Description of the task => Using the records below, repeat exactly the lines from the one holding "Definition sub (a b : Z) : Z := wrap (a - b)." through the one holding "nil image);", both ends included, and no others.

Input material =>
════

(** * 2D-GO: the simulation step of [main.go], embedded in Rocq

    The development follows [src/main.go]:
    - [float64] values are the kernel's binary64 floats ([PrimFloat.float]),
      with the IEEE operations of [Floats] (round to nearest even, no fused
      multiply-add);
    - [int] values are [Z] with the 64-bit wrap-around written out ([Go.wrap]);
    - the map [scores.HighScores] is a [gmap string Z], or nothing for Go's
      nil map;
    - entities held through pointers ([*Player], [[]*Bullet], ...) are values:
      every pointer sits in exactly one slice, so in-place updates are list
      rewrites;
    - package-level state ([scores], the [math/rand] source, the score file)
      is the record [World], threaded through the functions that touch it;
    - a panic is an entry in the world's trace of panics, and the function
      that raised it returns the game as it was at that point. *)

From Stdlib Require Import ZArith Lia List Bool.
From Stdlib Require Import Floats.
From stdpp Require Import gmap strings sorting.

Open Scope Z_scope.

(** ** Go's [int] and [float64] *)

Module Go.

(** Two's-complement reduction to 64 bits. *)
Definition wrap (z : Z) : Z := (z + 2 ^ 63) mod 2 ^ 64 - 2 ^ 63.

Definition add (a b : Z) : Z := wrap (a + b).
Definition sub (a b : Z) : Z := wrap (a - b).

(** [/] and [%] on [int] truncate toward zero. *)
Definition quo (a b : Z) : Z := wrap (Z.quot a b).
Definition rem (a b : Z) : Z := Z.rem a b.

(** The conversion [float64(n)] of an [int]: the nearest binary64. *)
Definition float64 (n : Z) : float :=
  SF2Prim (binary_normalize prec emax n 0 false).

End Go.

(** ** Predicates on binary64 values *)

Module F64.

(** A float that is not NaN. *)
Definition isNumber (x : float) : bool := negb (PrimFloat.is_nan x).

(** A float that is neither NaN nor an infinity nor a zero. *)
Definition SFfinite (x : spec_float) : Prop :=
  match x with S754_finite _ _ _ => True | _ => False end.

(** What rounding a non-negative mantissa with sign [s] can give. *)
Inductive rounded (s : bool) : spec_float -> Prop :=
| rounded_zero : rounded s (S754_zero s)
| rounded_finite m e : rounded s (S754_finite s m e)
| rounded_infinity : rounded s (S754_infinity s).

(** A float whose sign bit is clear, or NaN. *)
Definition SFnonneg (x : spec_float) : Prop :=
  match x with
  | S754_nan => True
  | S754_zero s | S754_infinity s | S754_finite s _ _ => s = false
  end.

End F64.

(** ** Constants and globals *)

Definition screenWidth : Z := 640.
Definition screenHeight : Z := 480.

(** [HighScores] is a Go map: [None] is the nil map, which reads as an
    empty map and cannot be written to. *)
Record ScoreData := { HighScores : option (gmap string Z) }.

(** The entries a read of the table finds. *)
Definition entries (s : ScoreData) : gmap string Z :=
  default ∅ (HighScores s).

(** The package-level state of the process and the part of its environment
    the code reads or writes:
    - [scores] is the global of that name;
    - [scoreFile] is the content of [scores.json] ([None] when [os.Open]
      fails) and [createOk] tells whether [os.Create] succeeds on it;
    - [saveLog] is a trace: the value of [scores] at each call of
      [saveScores], oldest first;
    - [jsonEncode] and [jsonDecode] are [encoding/json] on [ScoreData]:
      the bytes [Encode] writes, and the target as [Decode] leaves it
      together with whether it returned an error;
    - [randSrc] and [randPos] are the [math/rand] source and the number of
      draws made so far;
    - [bgImage] is the height of the decoded background tile ([None] for a
      nil image);
    - [panics] is a trace: the panics raised so far, oldest first.  The
      process ends at the first, so in a run of the program no call
      follows one that has added to it. *)
Record World := {
  scores : ScoreData;
  scoreFile : option string;
  createOk : bool;
  saveLog : list ScoreData;
  jsonEncode : ScoreData -> string;
  jsonDecode : string -> ScoreData -> ScoreData * bool;
  randSrc : nat -> Z;
  randPos : nat;
  bgImage : option Z;
  panics : list string
}.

════

Answer section =>
Definition sub (a b : Z) : Z := wrap (a - b).

(** [/] and [%] on [int] truncate toward zero. *)
Definition quo (a b : Z) : Z := wrap (Z.quot a b).
Definition rem (a b : Z) : Z := Z.rem a b.

(** The conversion [float64(n)] of an [int]: the nearest binary64. *)
Definition float64 (n : Z) : float :=
  SF2Prim (binary_normalize prec emax n 0 false).

End Go.

(** ** Predicates on binary64 values *)

Module F64.

(** A float that is not NaN. *)
Definition isNumber (x : float) : bool := negb (PrimFloat.is_nan x).

(** A float that is neither NaN nor an infinity nor a zero. *)
Definition SFfinite (x : spec_float) : Prop :=
  match x with S754_finite _ _ _ => True | _ => False end.

(** What rounding a non-negative mantissa with sign [s] can give. *)
Inductive rounded (s : bool) : spec_float -> Prop :=
| rounded_zero : rounded s (S754_zero s)
| rounded_finite m e : rounded s (S754_finite s m e)
| rounded_infinity : rounded s (S754_infinity s).

(** A float whose sign bit is clear, or NaN. *)
Definition SFnonneg (x : spec_float) : Prop :=
  match x with
  | S754_nan => True
  | S754_zero s | S754_infinity s | S754_finite s _ _ => s = false
  end.

End F64.

(** ** Constants and globals *)

Definition screenWidth : Z := 640.
Definition screenHeight : Z := 480.

(** [HighScores] is a Go map: [None] is the nil map, which reads as an
    empty map and cannot be written to. *)
Record ScoreData := { HighScores : option (gmap string Z) }.

(** The entries a read of the table finds. *)
Definition entries (s : ScoreData) : gmap string Z :=
  default ∅ (HighScores s).

(** The package-level state of the process and the part of its environment
    the code reads or writes:
    - [scores] is the global of that name;
    - [scoreFile] is the content of [scores.json] ([None] when [os.Open]
      fails) and [createOk] tells whether [os.Create] succeeds on it;
    - [saveLog] is a trace: the value of [scores] at each call of
      [saveScores], oldest first;
    - [jsonEncode] and [jsonDecode] are [encoding/json] on [ScoreData]:
      the bytes [Encode] writes, and the target as [Decode] leaves it
      together with whether it returned an error;
    - [randSrc] and [randPos] are the [math/rand] source and the number of
      draws made so far;
    - [bgImage] is the height of the decoded background tile ([None] for a
      nil image);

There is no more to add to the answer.